I started out this month’s blog wanting to address my physical injury and how I’m going to try and deal with it and somehow I’ve wandered into mental health a little bit… but I’m not sorry I did.
It seems to me that we can make a massive impact on our performance on race day by how we conduct ourselves in the lead up. Now, I know that's not rocket science, you train hard, you go quick...
Yeah I get that, but the more I think about it the more I feel sure that if we overlook the whole Mind Body and Soul thing the physical training doesn't really stand a chance.
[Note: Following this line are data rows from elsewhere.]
(** ** Addresses *)

(** [parse_config_addr] on an address that is not in
    brackets: without a colon it is not host:port; with more than one it is the
    ambiguous bare IPv6 form, always rejected with the hint to bracket it; with
    exactly one, a bad port is an error and a good one gives the IPv4 literal
    with that port or whatever the host resolves to. *)
Theorem config_addr_spec lookup value what :
  starts_with (lit "[") (trim value) = false ->
  (contains 58 (trim value) = false ->
     parse_config_addr lookup value what = Err (NotHostPort what (trim value))) /\
  (forall h p, trim value = h ++ 58 :: p -> contains 58 p = false ->
     (contains 58 h = true -> parse_config_addr lookup value what = Err (BareIpv6 what (trim value))) /\
     (contains 58 h = false ->
        match parse_uint 16 p with
        | None => parse_config_addr lookup value what = Err (BadPort what p)
        | Some port =>
            (exists a b c d, parse_socket_addr (trim value) = Some (V4 a b c d port) /\
               parse_config_addr lookup value what = Ok (V4 a b c d port)) \/
            parse_config_addr lookup value what = resolve lookup h port what
        end)).
Proof.
  unfold parse_config_addr. generalize (trim value) as v. intros v Hb. split.
  - intros Hc. destruct (parse_socket_addr v) as [[a b c d port |] |] eqn:E.
    + apply parse_socket_addr_colon in E as (h & p & -> & _). rewrite contains_app in Hc. simpl in Hc.
      by rewrite orb_true_r in Hc.
    + apply parse_socket_addr_colon in E as [s' ->]. by vm_compute in Hb.
    + destruct (rsplit_once 58 v) as [[h p] |] eqn:Er; [| done].
      apply rsplit_once_some in Er as [-> _]. rewrite contains_app in Hc. simpl in Hc.
      by rewrite orb_true_r in Hc.
  - intros h p Hv Hp. assert (rsplit_once 58 v = Some (h, p)) as Hr by by apply rsplit_once_some. split.
    + intros Hh. by rewrite (parse_socket_addr_bare v h p), Hr; simpl; [rewrite Hh |..].
    + intros Hh. destruct (parse_socket_addr v) as [[a b c d port |] |] eqn:E.
      * pose proof (parse_socket_addr_colon _ _ E) as (h' & p' & Hv' & Hh' & Hp' & Hport).
        assert (rsplit_once 58 v = Some (h', p')) as Hr' by by apply rsplit_once_some.
        rewrite Hr in Hr'. simplify_eq. rewrite Hport. left. by exists a, b, c, d.
      * apply parse_socket_addr_colon in E as [s' ->]. by vm_compute in Hb.
      * rewrite Hr. simpl. rewrite Hh. destruct (parse_uint 16 p); simpl; [by right | done].
Qed.

(** A resolver that knows one host. *)
Definition toy_lookup (host : list Z) (port : Z) : result resolve_error (list SocketAddr) :=
  if str_eqb host (lit "localhost") then Ok [V4 127 0 0 1 port] else Err LookupFailed.

Lemma config_addr_spec_witness :
  parse_config_addr toy_lookup (lit " 2001:db8::1:8443 ") (lit "listen")
    = Err (BareIpv6 (lit "listen") (lit "2001:db8::1:8443")).
Proof.
  destruct (config_addr_spec toy_lookup (lit " 2001:db8::1:8443 ") (lit "listen") eq_refl) as [_ H].
  destruct (H (lit "2001:db8::1") (lit "8443") eq_refl eq_refl) as [H1 _]. exact (H1 eq_refl).
Defined.

(** The hint is also given for a literal in brackets whose port is out of range. *)
Lemma config_addr_bracketed_bad_port :
  parse_config_addr toy_lookup (lit "[::1]:99999") (lit "listen")
    = Err (BareIpv6 (lit "listen") (lit "[::1]:99999")).
Proof. vm_compute. reflexivity. Qed.

(** An IPv6 host needs no brackets in the environment:
    [resolve] adds them, and the literal with the given port is the result,
    whatever the system resolver would say. *)
Theorem resolve_bare_ipv6 lookup host segs port what :
  read_ipv6_addr (trim host) = Some (segs, []) -> is_uint 16 port ->
  resolve lookup host port what = Ok (V6 segs port 0).
Proof.
  intros Hh Hp. unfold resolve, resolve_host. pose proof (read_ipv6_colon _ _ Hh) as Hc.
  rewrite Hc, (read_ipv6_unbracketed _ _ Hh). cbn [negb andb].
  destruct (str_eqb_spec (trim host) []) as [He | _]; [by rewrite He in Hc |].
  rewrite <- !app_assoc. unfold to_socket_addrs. by rewrite (parse_bracketed _ segs port).
Qed.

Lemma resolve_bare_ipv6_witness :
  resolve toy_lookup (lit "2001:db8::1") 8443 (lit "SS_REMOTE_HOST/PORT")
    = Ok (V6 [8193; 3512; 0; 0; 0; 0; 0; 1] 8443 0).
Proof.
  apply (resolve_bare_ipv6 toy_lookup (lit "2001:db8::1")); [reflexivity | unfold is_uint; lia].
Defined.

(** ** Hex *)

Lemma HEX_lookup i :
  0 <= i < 16 -> exists c, HEX !! Z.to_nat i = Some c /\ to_digit 16 c = Some i /\ hex_digit c i.
Proof.
  intros Hi. exists (nth (Z.to_nat i) HEX 0).
  assert (i = 0 \/ i = 1 \/ i = 2 \/ i = 3 \/ i = 4 \/ i = 5 \/ i = 6 \/ i = 7 \/ i = 8 \/ i = 9 \/ i = 10 \/
    i = 11 \/ i = 12 \/ i = 13 \/ i = 14 \/ i = 15) as H by lia.
  destruct_or! H; subst; unfold hex_digit; (split; [done | split; [done | simpl; lia]]).
Qed.

(** The two digits of a byte. *)
Lemma to_hex_byte b bytes :
  is_uint 8 b -> exists h l, hex_digit h (b / 16) /\ hex_digit l (b mod 16) /\
    to_digit 16 h = Some (b / 16) /\ to_digit 16 l = Some (b mod 16) /\ h ∈ HEX /\ l ∈ HEX /\
    to_hex (b :: bytes) = out ← to_hex bytes; Some (h :: l :: out).
Proof.
  intros Hb. unfold is_uint in Hb. change (2 ^ 8) with 256 in Hb.
  assert (0 <= b / 16 < 16) as Hhi by (split; [apply Z.div_pos | apply Z.div_lt_upper_bound]; lia).
  pose proof (Z.mod_pos_bound b 16 ltac:(lia)) as Hlo.
  destruct (HEX_lookup _ Hhi) as (h & Hh & Hhd & Hhh), (HEX_lookup _ Hlo) as (l & Hl & Hld & Hlh).
  exists h, l. cbn [to_hex]. rewrite Z.shiftr_div_pow2 by lia. change (2 ^ 4) with 16.
  change 15 with (Z.ones 4). rewrite Z.land_ones by lia. change (2 ^ 4) with 16. rewrite Hh, Hl.
  apply list_elem_of_lookup_2 in Hh, Hl. by split_and!.
Qed.

(** [to_hex] spells its bytes. *)
Lemma to_hex_text bytes : bytes_ok bytes -> exists s, to_hex bytes = Some s /\ hex_text s bytes.
Proof.
  induction 1 as [| b bytes Hb _ (s & Hs & Ht)]; [exists []; split; [done | constructor] |].
  destruct (to_hex_byte b bytes Hb) as (h & l & Hh & Hl & _ & _ & _ & _ & ->). rewrite Hs.
  exists (h :: l :: s). split; [done |]. rewrite (Z.div_mod b 16) by lia. by constructor.
Qed.

(** [to_hex] never indexes out of its table, writes two
    lowercase digits a byte and loses nothing: reading the digits back gives the
    bytes. *)
Theorem to_hex_roundtrip bytes :
  bytes_ok bytes ->
  exists s, to_hex bytes = Some s /\ len s = 2 * len bytes /\ unhex s = Some bytes /\
    Forall (fun c => c ∈ HEX) s.
Proof.
  induction 1 as [| b bytes Hb _ (s & Hs & Hl & Hu & Hf)]; [by exists [] |].
  destruct (to_hex_byte b bytes Hb) as (h & l & _ & _ & Hhd & Hld & Hh & Hll & ->). rewrite Hs.
  exists (h :: l :: s). cbn [mbind option_bind]. split; [done |]. split; [| split].
  - rewrite !len_cons, Hl. lia.
  - cbn [unhex]. rewrite Hhd, Hld, Hu. cbn [mbind option_bind]. do 2 f_equal.
    pose proof (Z.div_mod b 16 ltac:(lia)). lia.
  - by constructor; [| constructor].
Qed.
Now, don’t worry, Dear Reader, I promise you I’m not going to start collecting carved onyx dragons and dream catchers (it’s cool if you do) but if you take away nothing else from this month’s blog then maybe take this?
Let's make a deal to be good to ourselves.
I'm guessing if you're reading a blog about endurance athletics you've probably already 'done a bit' to be proud of...
Enjoy the way that makes you feel. You earned it.
Maybe it's time to get some old photos out and reflect on some of those adventures instead of just chasing headlong into the next one?
You've done some ULTRA cool stuff.
Give your broken bits time to heal. Eat well. Sleep well. Give yourself a break when things go to cr*p! If any of us get to our collective finish lines without a ‘blip’ then we’ve done flipping well.
Whether it be physical or mental, when that pothole opens up in front of us let’s be ready! Go Team XMiles! OK I’m clearly getting a bit excited now.
I need to go and rest my groin.
A sneaky google search tells me there’s around '600 muscles in the human body' and I have only hurt one of them. That still leaves 599 I could be focussing on whilst resting the 1.
I’m pretty sure getting round UTMB will use all 600 in the end...
My sore bits will get better...
It’s not ideal but they will...
I’ve had my time off kicking bins and being sulky. But, now it is time to take a deep breath and try to follow my own advice and re-focus on UTMB. In order to make sure that goes well I intend to get better at using the most important muscle I have….
What's that… The brain’s not a muscle?! Oh for..!
It's a super weird time we find ourselves in Dear XMiles crew. Look after yourselves... inside and out.